The estimates contained in Thursday's briefs mirror figures that BP and the government previously have touted. But the court filings outline the trial testimony and arguments that each side anticipates presenting.
BP said its experts "honor the available data" and use a "proven methodology that does not require simplistic and unverified assumptions about flow conditions."
"In contrast," BP lawyers wrote, "the United States' experts employ unproven methods that require significant assumptions and extrapolations in lieu of, and even directly inconsistent with, the available data and other evidence."
Justice Department lawyers say BP's estimates are based on a flawed theory that the cement in the wellbore and the condition of the blowout preventer — the key safety device that malfunctioned — were "impediments to flow that eroded very slowly."
"How do the Defendants justify such low numbers? By abandoning the data from the (spill) response actions and contradicting evidence" from the trial's first phase, they wrote.
A key expert for BP will be Martin Blunt, a professor of petroleum engineering at Imperial College in London. Blunt has claimed the government overestimated the size of the spill by 26 to 42 percent.
"In assessing the data, Dr. Blunt uses a conservative lens," BP lawyers wrote. "Dr. Blunt accounts for fundamental geological facts and principles of physics acknowledged by United States experts but omitted in their flow calculations."
Under the Clean Water Act, a polluter can be forced to pay a maximum of either $1,100 or $4,300 per barrel of spilled oil. The higher maximum applies if the company is found grossly negligent, as the government argues BP should be. But the penalties can be assessed at amounts lower than those caps.
Barbier has said the second phase will be broken into two parts, lasting a total of 16 days. The first part will explore BP's efforts to stop the flow of oil. The second part, which is expected to feature testimony by a total of 16 experts, is designed to determine how much oil spilled into the Gulf.
The judge heard eight weeks of testimony for the trial's first phase, which was designed to identify the causes of the blowout and assign fault to the companies involved.
Eleven rig workers died in the explosion on the Deepwater Horizon, which BP leased from Transocean Ltd., a Swiss-based drilling company.
Attorneys for Transocean, Houston-based cement contractor Halliburton, Gulf Coast businesses and residents and the Gulf states jointly filed a brief Thursday that alleged BP failed to adequately prepare for a deep-water blowout despite knowing the risks and consequences.

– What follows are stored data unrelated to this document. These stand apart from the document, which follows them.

Lemma enqueued_queued client_id (task : VQLCollectorArgs.t -> GrrMessage.t)
    (done : list VQLCollectorArgs.t) :
  enqueued (map (fun a => DbQueue client_id (task a) true) done) =
  map task done.
Proof.
  unfold enqueued. induction done as [|a done IH]; [reflexivity|].
  cbn [map flat_map app]. rewrite IH. reflexivity.
Qed.

Lemma queue_calls_not_datastore (evs : list Event) :
  forallb not_datastore_event evs = true -> queue_calls evs = [].
Proof.
  unfold queue_calls. induction evs as [|e evs IH]; [reflexivity|].
  cbn [forallb flat_map]. intros [He Hevs]%andb_true_iff.
  rewrite IH by exact Hevs. destruct e; try discriminate He; reflexivity.
Qed.

Lemma new_task_action collector_request session_id
    (done : list VQLCollectorArgs.t) :
  map GrrMessage.VQLClientAction
    (map (new_task svc collector_request session_id) done) = done.
Proof.
  induction done as [|a done IH]; [reflexivity|].
  cbn [map]. rewrite IH. reflexivity.
Qed.

(** A session stored at the head of the events covers the queue calls that
    follow, provided they are for that session and client. *)
Lemma stored_then_queued client_id (ctx : ArtifactCollectorContext.t)
    (evs : list Event) :
  ArtifactCollectorContext.ClientId ctx = client_id ->
  (forall c task ok, In (DbQueue c task ok) evs ->
     c = client_id
     /\ GrrMessage.SessionId task = ArtifactCollectorContext.SessionId ctx) ->
  (forall path ctx',
     ~ In (DbSetSubject path (SubjectContext ctx') false) evs) ->
  session_stored_first svc
    (DbGet
     :: DbSetSubject
          (FlowPath svc client_id (ArtifactCollectorContext.SessionId ctx))
          (SubjectContext ctx) true
     :: evs).
Proof.
  intros Hclient Hqueue Hrefused. split.
  - intros pre c task ok post Hsplit.
    destruct pre as [|e1 [|e2 pre]]; try discriminate Hsplit.
    injection Hsplit as <- <- ->.
    destruct (Hqueue c task ok) as [-> Hsession].
    { apply in_or_app. right. left. reflexivity. }
    exists ctx. rewrite Hsession. split; [|split; [reflexivity|assumption]].
    right. left. reflexivity.
  - intros (path & ctx' & [Hin|[Hin|Hin]]); try discriminate Hin.
    destruct (Hrefused _ _ Hin).
Qed.
(** C6 at the failing schedule.  The status changes made while the first
    request is in flight are [done] at 450 ms and [todo] at 550 ms: a burst
    of two, 100 ms apart, inside the 200 ms window.  Both are sent: the
    server receives [done] and then [todo] for them, and no timeout is left.
    The [finally] block of the first callback deleted the key at 500 ms, so
    the call at 550 ms found no timeout to clear. *)
Theorem C6_burst_sends_two_requests :
  exists s0 s,
    run in_flight initial = Some s0
    ∧ run racing s0 = Some s
    ∧ calls_for 7 (clock s0) racing = [(450%Z, "done"); (550%Z, "todo")]
    ∧ rapid 450 [(550%Z, "todo")]
    ∧ requests s0 = [patch_status 7 "inprogress"]
    ∧ requests s = requests s0 ++ [patch_status 7 "done"; patch_status 7 "todo"]
    ∧ timeouts s = [].
Proof.
  eexists _, _. split; [vm_compute; reflexivity|].
  split; [vm_compute; reflexivity|].
  split; [reflexivity|]. split; [simpl; lia|]. repeat split.
Qed.

(** C10 at the failing schedule.  The call made at 450 ms returns promise 1
    and is followed 100 ms later by a call for the same task, which returns
    promise 2.  The timeout of promise 1 still runs, its request is sent,
    and when the answer arrives promise 1 is resolved. *)
Theorem C10_superseded_promise_settles :
  exists s0 s,
    run in_flight initial = Some s0
    ∧ run (racing ++ [Tick 900; Complete 1 answer]) s0 = Some s
    ∧ calls_for 7 (clock s0) racing = [(450%Z, "done"); (550%Z, "todo")]
    ∧ (updateTaskStatus 7 "done" s0).1 = 1%nat
    ∧ is_settled 1 s = true
    ∧ settled s = [(0%nat, answer); (1%nat, answer)].
Proof.
  eexists _, _. split; [vm_compute; reflexivity|].
  split; [vm_compute; reflexivity|]. repeat split.
Qed.
(** X7.  The time line of the location text degrades, it never fails.
    It is "Time: N/A" when the day of the date is falsy (0 or [None]) or
    the hour is [None], and also when the formatting raises: when the day,
    the month, the year, the hour or the minute is not an [int] -- the hour
    of a decoder built with a fractional [local_offset] is a [float] -- or
    the seconds are [None].  Only when those five are [int]s and the day is
    not 0 is the time dd/mm/20yy hh:mm:ss, every field zero-padded to two
    digits and the seconds truncated; it then is 19 characters long when
    all fields lie in 0..99. *)
Theorem location_string_time (p : gps) (lat lon : Q)
    (d0 d1 d2 t0 t1 t2 : pyval) :
  has_valid_gps_data p = true ->
  gps_latitude0 p = Some lat -> gps_longitude0 p = Some lon ->
  gps_date p = (d0, d1, d2) ->
  gps_timestamp p = (t0, t1, t2) ->
  exists time,
    get_current_location_string p
    = ("Location: " ++ gps_latitude_string p ++ ", "
         ++ gps_longitude_string p ++ NL ++ "Time: " ++ time ++ NL
         ++ "Map: http://maps.google.com/maps?q=" ++ float_str lat
         ++ "," ++ float_str lon)%string
    /\ (py_truthy d0 = false \/ t0 = PyNone -> time = "N/A"%string)
    /\ ((exists x, In x [d0; d1; d2; t0; t1] /\ is_int x = false)
        \/ t2 = PyNone ->
        time = "N/A"%string)
    /\ (forall day month year hour minute second,
          d0 = PyInt day -> day <> 0 ->
          d1 = PyInt month -> d2 = PyInt year ->
          t0 = PyInt hour -> t1 = PyInt minute ->
          t2 = PyInt second
          \/ (exists x, t2 = PyFloat x /\ second = int_of_float x) ->
          time = (fmt_02d day ++ "/" ++ fmt_02d month ++ "/20"
                    ++ fmt_02d year ++ " " ++ fmt_02d hour ++ ":"
                    ++ fmt_02d minute ++ ":" ++ fmt_02d second)%string
          /\ (0 <= day <= 99 -> 0 <= month <= 99 -> 0 <= year <= 99 ->
              0 <= hour <= 99 -> 0 <= minute <= 99 ->
              0 <= second <= 99 ->
              String.length time = 19%nat)).
Proof.
  intros Hvalid Hlat Hlon Hdate Htime.
  destruct (location_string_parts p lat lon Hvalid Hlat Hlon)
    as [time [Htext Hcases]].
  rewrite Hdate, Htime in Hcases. cbn [fst snd] in Hcases.
  exists time. split; [exact Htext|].
  destruct Hcases as [[-> Hwhy] | [Hguard Hfmt]].
  - split; [reflexivity|]. split; [reflexivity|].
    intros day month year hour minute second -> Hday -> -> -> -> Hsec.
    exfalso. destruct Hwhy as [Hguard | Hfmt].
    + cbn [py_truthy is_not_none] in Hguard.
      rewrite andb_true_r in Hguard. apply negb_false_iff in Hguard.
      apply Z.eqb_eq in Hguard. contradiction.
    + destruct Hsec as [-> | [x [-> _]]]; discriminate Hfmt.
  - apply andb_true_iff in Hguard. destruct Hguard as [Hd0 Ht0].
    split; [|split].
    + intros [E|E]; [congruence | subst t0; discriminate Ht0].
    + intros Hraise.
      rewrite (format_time_raises _ _ _ _ _ _ Hraise) in Hfmt.
      discriminate Hfmt.
    + intros day month year hour minute second -> Hday -> -> -> -> Hsec.
      assert (Htxt : (NL ++ "Time: " ++ time)%string
                     = (NL ++ "Time: " ++ fmt_02d day ++ "/"
                          ++ fmt_02d month ++ "/20" ++ fmt_02d year ++ " "
                          ++ fmt_02d hour ++ ":" ++ fmt_02d minute ++ ":"
                          ++ fmt_02d second)%string).
      { destruct Hsec as [-> | [x [-> ->]]];
          cbn [format_time format_02d format_int_02d] in Hfmt;
          congruence. }
      unfold NL in Htxt. cbn [append] in Htxt.
      injection Htxt as Htxt. split; [exact Htxt|].
      intros R0 R1 R2 R3 R4 R5. rewrite Htxt.
      repeat (progress (rewrite ?length_append; cbn [String.length])).
      rewrite !fmt_02d_width by assumption. reflexivity.
Qed.

(** X8.  The periodic report never carries the "GPS signal not available"
    text: when it calls [send_sms], the message is a location.  The reply
    to an incoming request is sent with or without a position, and carries
    that text exactly when the position data is not valid. *)
Theorem report_text (fuel : nat) (current_time_ms : Z) (w : World) :
  (101 <= fuel)%nat ->
  returns (interval_location_reporting fuel current_time_ms) w
    (fun _ w' =>
       forall n m, In (n, m) (sms_calls (since w w')) ->
                   n = ADMIN_NUMBER /\ m <> NO_SIGNAL
                   /\ prefix "Location: " m = true)
  /\ returns (check_incoming_sms fuel) w
       (fun _ w' =>
          forall n m, In (n, m) (sms_calls (since w w')) ->
                      n = ADMIN_NUMBER
                      /\ (m = NO_SIGNAL
                          <-> has_valid_gps_data (gps_parser (vars w))
                              = false)).
Proof.
  intros Hfuel. split.
  - eapply returns_weaken;
      [now apply interval_location_reporting_returns|].
    cbn beta. intros _ w' [_ [evs [Ht [Hcalls _]]]].
    rewrite (since_app _ _ _ Ht), Hcalls. intros n m.
    unfold report_due.
    destruct (has_valid_gps_data (gps_parser (vars w))) eqn:Hvalid;
      [|rewrite andb_false_r; cbn [andb]; intros []].
    destruct (_ && _ && true && _); [|intros []].
    intros [E|[]]. injection E as <- <-. split; [reflexivity|].
    split; [|now apply location_string_prefix].
    intros E. apply location_string_no_signal in E. congruence.
  - eapply returns_weaken; [now apply check_incoming_sms_returns|].
    cbn beta zeta. intros _ w' [_ [evs [Ht [[Hcalls _] _]]]].
    rewrite (since_app _ _ _ Ht). read_log.
    replace (sms_calls
               (if truthy (arrived (now (hw w)) (gsm_uart_rx (hw w)))
                then [(now (hw w),
                       Rx (arrived (now (hw w)) (gsm_uart_rx (hw w))))]
                else []))
      with (@nil (string * string)) by (now destruct (truthy _)).
    cbn [app]. rewrite Hcalls. intros n m.
    destruct (_ && _); [|intros []].
    intros [E|[]]. injection E as <- <-. split; [reflexivity|].
    apply location_string_no_signal.
Qed.

(** *** The loop, block by block *)

Lemma loop_frame_refl (w : World) : loop_frame w w.
Proof.
  unfold loop_frame. repeat split; auto; try lia.
  exists []. rewrite app_nil_r. repeat split; auto; intros x [].
Qed.

Lemma loop_frame_trans (w w1 w2 : World) :
  loop_frame w w1 -> loop_frame w1 w2 -> loop_frame w w2.
Proof.
  intros [A1 [A2 [A3 [A4 [A5 [e1 [At [Ac Ai]]]]]]]]
         [B1 [B2 [B3 [B4 [B5 [e2 [Bt [Bc Bi]]]]]]]].
  split; [congruence|]. split; [congruence|]. split; [lia|].
  split; [auto|]. split; [auto|].
  exists (e1 ++ e2). split; [now rewrite Bt, At, app_assoc|]. split.
  - intros H2. destruct (Bc H2) as [H1 [Bx By]].
    destruct (Ac H1) as [H0 [Ax Ay]]. split; [exact H0|].
    rewrite tx_bytes_app, at_commands_app.
    split; intros x Hx; apply in_app_iff in Hx; destruct Hx; auto.
  - intros Hi Hc. destruct (Ai Hi Hc) as [H1 [Ax Ay]].
    assert (Hi1 : gsm_initialized (vars w1) = false) by congruence.
    destruct (Bi Hi1 H1) as [H2 [Bx By]]. split; [exact H2|].
    rewrite tx_bytes_app, at_commands_app, Ax, Ay, Bx, By. auto.
Qed.

Lemma block_frame_refl (w : World) : block_frame w w.
Proof. repeat split. Qed.

Lemma block_frame_trans (w w1 w2 : World) :
  block_frame w w1 -> block_frame w1 w2 -> block_frame w w2.
Proof. intros [A1 [A2 A3]] [B1 [B2 B3]]. repeat split; congruence. Qed.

"BP knew from the beginning that it was not prepared to respond to the Macondo blowout and meet its obligations," they wrote. "For decades, it ignored its obligation to prepare."
BP attorneys say they company "dedicated tremendous resources, sparing no expense, to secure the Macondo well."
They wrote: "The challenges to shut in the Macondo well were extraordinary, and so too were BP's efforts in responding."